Evidentemente, nem tudo é distinção no âmbito da categoria social dos catadores. Os sujeitos, de uma forma geral, não são socializados de forma absolutamente igual, conforme buscamos deixar entendido anteriormente. Todavia, também podem ser classificados como um estrato social que possui características comuns, sendo uma delas a baixa formação escolar que os desqualifica para o mercado de trabalho formal, além do estigma que carregam, de forma muitas vezes não tão velada, de serem sujeitos de segunda classe, serem tachados como pessoas que trabalham com o lixo, com aquilo que outros sujeitos descartam e que não tem o menor valor de uso ou de troca.

Este é um espaço de trabalho que pode ser considerado aberto e ativo às capacidades dos atores em promoverem suas ações e construírem aportes sociais que lhes revertam em um maior respeito e importância no espaço social em que vivem. Por outro lado, também pode tratar-se de um espaço potencial de fragilização

do indivíduo, de maior opressão e estigma (GOFFMAN, 1988), de desigualdades multiplicadas (DUBET, 2003). Os caminhos nunca são de mão única, mas ambíguos, como já destacamos e como ficará mais reforçado ao longo deste trabalho de pesquisa, o que faz os atores serem, de certa forma, mais maleáveis do que possamos imaginar para suportar abalos relacionais e esboçar reações.

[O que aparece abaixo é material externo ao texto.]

Definition ring_at (r : Ring) (i : Z) : LogEntry := nth (Z.to_nat i) (m_ringBuffer r) LogEntry_default.

(** [for (count = 0; count < max_count; count++) { ...; i = (i + 1) % N; }] *)
Fixpoint collect (count : nat) (i : Z) (r : Ring) : list LogEntry :=
  match count with
  | O => []
  | S count' => ring_at r i :: collect count' ((i + 1) mod RING_BUFFER_SIZE) r
  end.

Definition GetRecentEntries (max_count : Z) (r : Ring) : list LogEntry :=
  let idx := m_ringIndex r in
  let total := if idx <? RING_BUFFER_SIZE then idx else RING_BUFFER_SIZE in
  if total =? 0 then []
  else if idx <? RING_BUFFER_SIZE then
    let start := if max_count <? total then total - max_count else 0 in
    ring_at r <$> seqZ start (total - start)
  else
    let wrap := idx mod RING_BUFFER_SIZE in
    if total <=? max_count then
      (ring_at r <$> seqZ wrap (RING_BUFFER_SIZE - wrap)) ++ (ring_at r <$> seqZ 0 wrap)
    else
      let skip := total - max_count in
      collect (Z.to_nat max_count) ((wrap + skip) mod RING_BUFFER_SIZE) r.

(** * Lines *)

Definition level_text (l : LogLevel) : text :=
  match l with
  | LTrace => lit "TRACE" | LDebug => lit "DEBUG" | LInfo => lit "INFO "
  | LWarn => lit "WARN " | LError => lit "ERROR" | _ => lit "?????"
  end.

(** [%-12s] and [%03d]. *)
Definition pad_right (n : nat) (s : text) : text := s ++ repeat 32 (n - length s).
Definition pad_zero (n : nat) (s : text) : text := repeat 48 (n - length s) ++ s.

(** [snprintf] into 4096 bytes. *)
Definition FormatLogMessage (localtime : Z → text) (e : LogEntry) : text :=
  let head := lit "[" ++ cstr (localtime (le_timestamp e)) ++ lit "."
              ++ pad_zero 3 (to_string (Z.rem (le_timestamp e) 1000)) ++ lit "] [" ++ level_text (le_level e)
              ++ lit "] [" ++ pad_right 12 (cstr (le_logger e)) ++ lit "] " ++ cstr (le_message e) in
  let tail := match le_file e with
              | [] => []
              | f => lit "  (" ++ cstr f ++ lit ":" ++ to_string (le_line e) ++ lit ")"
              end in
  firstn (Z.to_nat 4095) (head ++ tail).

(** * Log files *)

Record LogFiles := mkLogFiles {
  m_file : bool;                         (* a FILE is open *)
  lf_current : option (list text);       (* tcp_redirector.log *)
  lf_numbered : gmap Z (list text)       (* tcp_redirector.<i>.log *)
}.

(** The file operations of one rotation. *)
Record RotateOs := mkRotateOs {
  ro_remove : bool;
  ro_rename : Z → bool;                  (* to the file of that number *)
  ro_open : bool
}.

Definition OpenLogFile (ok : bool) (f : LogFiles) : LogFiles :=
  if ok then mkLogFiles true (Some (default [] (lf_current f))) (lf_numbered f)
  else mkLogFiles false (lf_current f) (lf_numbered f).

(** [for (i = m_maxFiles - 1; i > 0; --i)] *)
Fixpoint shift_files (i : nat) (os : RotateOs) (m : gmap Z (list text)) : gmap Z (list text) :=
  match i with
  | O => m
  | S i' =>
      shift_files i' os
        (match m !! Z.of_nat i' with
         | Some l => if ro_rename os (Z.of_nat i) then <[Z.of_nat i := l]> (delete (Z.of_nat i') m) else m
         | None => m
         end)
  end.

Definition RotateLogFile (maxFiles : Z) (os : RotateOs) (f : LogFiles) : LogFiles :=
  let last := maxFiles -u64 1 in
  let m := if ro_remove os then delete last (lf_numbered f) else lf_numbered f in
  let m := shift_files (Z.to_nat last) os m in
  let '(current, m) :=
    match lf_current f with
    | Some l => if ro_rename os 1 then (None, <[1 := l]> m) else (Some l, m)
    | None => (None, m)
    end in
  OpenLogFile (ro_open os) (mkLogFiles false current m).

(** What [ftell] says of the open file: in text mode a line feed is two bytes. *)
Definition file_size (ls : list text) : Z :=
  fold_right (λ l n, Z.of_nat (length l + length (filterb (Z.eqb 10) l)) + 2 + n) 0 ls.

Definition write_line (maxFileSize maxFiles : Z) (os : RotateOs) (line : text) (f : LogFiles) : LogFiles :=
  if m_file f then
    let ls := default [] (lf_current f) ++ [line] in
    let f := mkLogFiles true (Some ls) (lf_numbered f) in
    if (0 <? file_size ls) && (maxFileSize <=? file_size ls) then RotateLogFile maxFiles os f else f
  else f.

(** * The outputs that are functions *)

Record Sinks := mkSinks {
  lo_console : list text;                (* the lines printed *)
  m_logCallback : bool;                  (* a callback is set *)
  lo_pushed : list LogEntry;             (* what callbacks were called with *)
  m_listeners : gmap Z (option (list LogEntry));   (* none for an empty function *)
  m_nextListenerId : Z
}.

Definition Sinks_new : Sinks := mkSinks [] false [] ∅ 1.

(** [console]: there is a console handle. *)
Definition WriteColorConsole (localtime : Z → text) (console : bool) (e : LogEntry) (k : Sinks) : Sinks :=
  if console then
    mkSinks (lo_console k ++ [FormatLogMessage localtime e]) (m_logCallback k) (lo_pushed k) (m_listeners k)
      (m_nextListenerId k)
  else k.

Definition call_back (e : LogEntry) (k : Sinks) : Sinks :=
  if m_logCallback k then
    mkSinks (lo_console k) true (lo_pushed k ++ [e]) (m_listeners k) (m_nextListenerId k)
  else k.

Definition NotifyListeners (e : LogEntry) (k : Sinks) : Sinks :=
  mkSinks (lo_console k) (m_logCallback k) (lo_pushed k)
    (option_map (λ l, l ++ [e]) <$> m_listeners k) (m_nextListenerId k).

Definition SetOnLogEntry (set : bool) (k : Sinks) : Sinks :=
  mkSinks (lo_console k) set (lo_pushed k) (m_listeners k) (m_nextListenerId k).

Definition RegisterListener (callable : bool) (k : Sinks) : Z * Sinks :=
  (m_nextListenerId k,
   mkSinks (lo_console k) (m_logCallback k) (lo_pushed k)
     (<[m_nextListenerId k := if callable then Some [] else None]> (m_listeners k)) (m_nextListenerId k +u64 1)).

Definition UnregisterListener (id : Z) (k : Sinks) : Sinks :=
  mkSinks (lo_console k) (m_logCallback k) (lo_pushed k) (delete id (m_listeners k)) (m_nextListenerId k).

(** * The logger and its threads *)

(** Where the writer thread stands. *)
Inductive WriterPc :=
| AtLoop                              (* while (m_running) *)
| AtWait                              (* m_asyncQueue.cv.wait *)
| AtBatch (batch : list LogEntry)
| AtFlush
| Finished.

Record Logger := mkLogger {
  m_running : bool;
  m_currentLevel : LogLevel;
  m_queue : list LogEntry;
  m_writer : WriterPc;
  m_files : LogFiles;
  m_maxFileSize : Z;
  m_maxFiles : Z;
  m_ring : Ring;
  m_sinks : Sinks;
  lo_accepted : list LogEntry         (* every entry Log has queued *)
}.

Definition set_writer (pc : WriterPc) (s : Logger) : Logger :=
  mkLogger (m_running s) (m_currentLevel s) (m_queue s) pc (m_files s) (m_maxFileSize s) (m_maxFiles s)
    (m_ring s) (m_sinks s) (lo_accepted s).
Definition set_running (b : bool) (s : Logger) : Logger :=
  mkLogger b (m_currentLevel s) (m_queue s) (m_writer s) (m_files s) (m_maxFileSize s) (m_maxFiles s)
    (m_ring s) (m_sinks s) (lo_accepted s).
Definition set_files (f : LogFiles) (s : Logger) : Logger :=
  mkLogger (m_running s) (m_currentLevel s) (m_queue s) (m_writer s) f (m_maxFileSize s) (m_maxFiles s)
    (m_ring s) (m_sinks s) (lo_accepted s).
Definition set_queue (q : list LogEntry) (s : Logger) : Logger :=
  mkLogger (m_running s) (m_currentLevel s) q (m_writer s) (m_files s) (m_maxFileSize s) (m_maxFiles s)
    (m_ring s) (m_sinks s) (lo_accepted s).
Definition set_ring (r : Ring) (s : Logger) : Logger :=
  mkLogger (m_running s) (m_currentLevel s) (m_queue s) (m_writer s) (m_files s) (m_maxFileSize s)
    (m_maxFiles s) r (m_sinks s) (lo_accepted s).
Definition set_sinks (k : Sinks) (s : Logger) : Logger :=
  mkLogger (m_running s) (m_currentLevel s) (m_queue s) (m_writer s) (m_files s) (m_maxFileSize s)
    (m_maxFiles s) (m_ring s) k (lo_accepted s).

Dentro desse arcabouço teórico, somos levados a crer na heterogeneidade dos atores sociais em seus relacionamentos. E chamamos a atenção sobre a existência de fluxos e tramas relacionais variáveis que diversificam as ações sociais dos sujeitos mediante suas experiências, em suas trajetórias de vida cotidiana e de trabalho. Tal perspectiva é tratada também por um longo debate sociológico que busca entender a relação entre atores, sociedade e Estado (CORTES; LIMA, 2012). Particularmente, o Estado também deve ser visto como uma estrutura organizacional multifacetada e composta por sujeitos diversos, compondo um campo de conflitos de interesses e de fluxos dinâmicos de convergências e divergências. É por esta mesma fórmula que atores constroem redes de relacionamentos formais e informais, trazendo consigo seus hábitos sociais, perpassados ao longo de suas vivências, nas diferentes posições que assumem em lugares e fluxos sociais distintos em que atuam, construindo e reconstruindo práticas ao longo do tempo.